Using cuMotion with MoveIt 2

import rclpy
from rclpy.node import Node
from moveit_msgs.action import MoveGroup
from geometry_msgs.msg import PoseStamped

class ManipulationPlanner(Node):
    def __init__(self):
        super().__init__('manipulation_planner')
        self._move_group_client = self.create_client(
            MoveGroup, '/move_group'
        )

    def plan_pick(self, target_pose: PoseStamped):
        """Plan a grasp at target_pose.
        cuMotion backend automatically optimizes trajectory on GPU."""
        goal = MoveGroup.Goal()
        goal.request.group_name = "panda_arm"
        goal.request.goal_constraints = [
            self._create_pose_constraint(target_pose)
        ]
        future = self._move_group_client.call_async(goal)
        return future

    def _create_pose_constraint(self, pose):
        from moveit_msgs.msg import Constraints, PositionConstraint
        constraint = Constraints()
        pos = PositionConstraint()
        pos.header = pose.header
        pos.link_name = "panda_hand"
        pos.constraint_region.primitive_poses = [pose.pose]
        constraint.position_constraints.append(pos)
        return constraint

VLM-based Task Planning on Edge

The third approach — and the fastest-growing one — uses Vision-Language Models (VLMs) as task planners. Instead of hand-coding symbolic rules, the VLM observes the camera feed and reasons about "what to do next."

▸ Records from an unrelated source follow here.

(* ===== verification/Telemetry.v ===== *)
(** * Telemetry

    [telemetry/]: the loggers of Python's [logging] as [configure_logging] leaves them,
    who handles a record that is logged, and the calls that are made of OpenLIT and
    OpenTelemetry.  Of structlog the code relies on two things: what it renders goes to
    the logger that its factory gives for the name, and what it renders is a text; both
    are parameters.  A call of a logger takes a depth, Python's recursion limit: a
    handler may log in turn. *)

From S2P Require Import Prelude PyDict PyStr Json Errors Launcher.
From Stdlib Require Import Ascii.

(** [s.upper()] on ASCII letters. *)
Definition upper_ascii (a : ascii) : ascii :=
  let n := nat_of_ascii a in
  if (97 <=? n)%nat && (n <=? 122)%nat then ascii_of_nat (n - 32) else a.
Fixpoint upper (s : string) : string :=
  match s with EmptyString => EmptyString | String a s => String (upper_ascii a) (upper s) end.

(** ** The loggers *)

Inductive Level : Type := DEBUG | INFO | WARNING | ERROR | CRITICAL.
Definition levelno (l : Level) : Z :=
  match l with DEBUG => 10 | INFO => 20 | WARNING => 30 | ERROR => 40 | CRITICAL => 50 end.

(** The handler of [basicConfig], and the two of [_redirect_uvicorn]. *)
Inductive Handler : Type := StreamHandler | StructlogHandler | AccessHandler.
Inductive Renderer : Type := ConsoleRenderer | JSONRenderer.

Record Logger : Type := mk_logger {
  lg_level : Z;
  lg_propagate : bool;
  lg_handlers : list Handler;
}.
(** What [getLogger] makes of a new name. *)
Definition new_logger : Logger := mk_logger 0 true [].

(** The loggers, how structlog is configured, and what has been written. *)
Record Logging : Type := mk_logging {
  log_loggers : gmap string Logger;
  log_root : Logger;
  log_structlog : option Renderer;
  log_stdout : list string;
  log_stderr : list string;
}.
(** A process in which nobody has configured anything. *)
Definition fresh_logging : Logging := mk_logging ∅ (mk_logger 30 true []) None [] [].

Definition getLogger (st : Logging) (name : string) : Logger := default new_logger (log_loggers st !! name).
Definition put (name : string) (f : Logger → Logger) (st : Logging) : Logging :=
  mk_logging (<[name := f (getLogger st name)]> (log_loggers st)) (log_root st) (log_structlog st)
    (log_stdout st) (log_stderr st).
Definition put_root (f : Logger → Logger) (st : Logging) : Logging :=
  mk_logging (log_loggers st) (f (log_root st)) (log_structlog st) (log_stdout st) (log_stderr st).
Definition update_logger (name : string) (f : Logger → Logger) : Py Logging unit := modify (put name f).
Definition update_root (f : Logger → Logger) : Py Logging unit := modify (put_root f).
Definition print_stdout (s : string) : Py Logging unit := modify (λ st,
  mk_logging (log_loggers st) (log_root st) (log_structlog st) (log_stdout st ++ [s]) (log_stderr st)).
Definition print_stderr (s : string) : Py Logging unit := modify (λ st,
  mk_logging (log_loggers st) (log_root st) (log_structlog st) (log_stdout st) (log_stderr st ++ [s])).

(** The names from [s] upwards, the root excepted: the prefixes that end before a dot.
    (A name without empty parts; the empty name is never configured.) *)
Fixpoint logger_path (s : string) : list string :=
  match s with
  | EmptyString => [EmptyString]
  | String c s => map (String c) (logger_path s) ++ (if Ascii.eqb c "." then [EmptyString] else [])
  end.

(** [Logger.getEffectiveLevel] *)
Fixpoint effective_level (st : Logging) (path : list string) : Z :=
  match path with
  | [] => lg_level (log_root st)
  | n :: path =>
      if decide (lg_level (getLogger st n) = 0) then effective_level st path else lg_level (getLogger st n)
  end.
Definition getEffectiveLevel (st : Logging) (name : string) : Z := effective_level st (logger_path name).

(** The handlers that [Logger.callHandlers] meets on its way up. *)
Fixpoint path_handlers (st : Logging) (path : list string) : list Handler :=
  match path with
  | [] => lg_handlers (log_root st)
  | n :: path =>
      lg_handlers (getLogger st n) ++ (if lg_propagate (getLogger st n) then path_handlers st path else [])
  end.

(** The arguments of a record: a tuple, or the one dictionary it was logged with. *)
Inductive RecordArgs : Type := ArgsTuple (l : list json) | ArgsDict (d : dict json).

Definition RecursionError : exn := OtherError "maximum recursion depth exceeded".
Definition AttributeError (m : string) : exn := OtherError m.

(** ** Logging a record *)

Section Log.
Context (factory : string → string)
  (render : option Renderer → string → Level → string → dict json → string).

(** [emit] of a handler, where [log] is what logs in turn: structlog's methods render
    the event and call the method of the same name of the logger from the factory. *)
Definition emit (log : string → Level → string → RecordArgs → Py Logging unit)
    (lv : Level) (message : string) (args : RecordArgs) (h : Handler) : Py Logging unit :=
  let structlog (name : string) (lv : Level) (event : string) (kw : dict json) : Py Logging unit :=
    st <- get_state;; log (factory name) lv (render (log_structlog st) name lv event kw) (ArgsTuple []) in
  match h with
  | StreamHandler => print_stdout message
  | StructlogHandler => structlog "uvicorn" lv message []
  | AccessHandler =>
      match args with
      | ArgsTuple _ => raise (AttributeError "'tuple' object has no attribute 'get'")
      | ArgsDict d =>
          let arg (k : string) := default (JStr "?") (dget d k) in
          structlog "uvicorn" INFO "http.request"
            [("method", arg "m"); ("path", arg "U"); ("status", arg "s"); ("duration_ms", arg "T")]
      end
  end.

(** [Logger.log] of a record with this message and these arguments.  What a handler
    raises reaches the caller. *)
Fixpoint log (depth : nat) (name : string) (lv : Level) (message : string) (args : RecordArgs) : Py Logging unit :=
  match depth with
  | O => raise RecursionError
  | S depth =>
      st <- get_state;;
      if levelno lv <? getEffectiveLevel st name then ret tt
      else match path_handlers st (logger_path name) with
           | [] => if 30 <=? levelno lv then print_stderr message else ret tt
           | hs => for_each (emit (log depth) lv message args) hs
           end
  end.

Why VLM for Task Planning?

Traditional TAMP (including cuTAMP) requires domain specification — you must predefine all objects, predicates, and actions. When encountering new objects or situations outside the specification, the system fails.

VLM approach:

  1. Camera captures workspace image
  2. VLM analyzes the scene: "There are 3 boxes on the table, 1 bottle tipped over, and the gripper is open"
  3. User says: "Clean up the table"
  4. VLM generates plan: ["pick up bottle", "place in bin", "stack boxes neatly"]
  5. Each step is converted to motion commands via a policy or motion planner

TensorRT Edge-LLM for Jetson

NVIDIA developed TensorRT Edge-LLM — an open-source C++ framework for LLM/VLM inference on embedded platforms. Key features:

  • EAGLE-3 speculative decoding: Accelerates token generation
  • NVFP4 quantization: Reduces model size while preserving accuracy
  • Chunked prefill: Optimizes memory for long-context inputs
  • Concurrent model serving: Runs multiple models simultaneously

Architecture pipeline: VLM → Task Plan → cuMotion → Robot Action

Models That Run on Jetson AGX Orin 64GB

Model Parameters Tokens/sec Purpose
Qwen2.5-VL-7B 7B ~15-20 Scene understanding + task planning
LLaVA-13B 13B ~8-12 Detailed visual reasoning
Phi-3.5-Vision 4.2B ~25-30 Lightweight, fast inference
VILA 1.5-3B 3B ~35-40 Real-time visual queries

With 64GB of memory, the Jetson AGX Orin comfortably runs 7-13B models for task planning while retaining enough memory for the perception pipeline and cuMotion.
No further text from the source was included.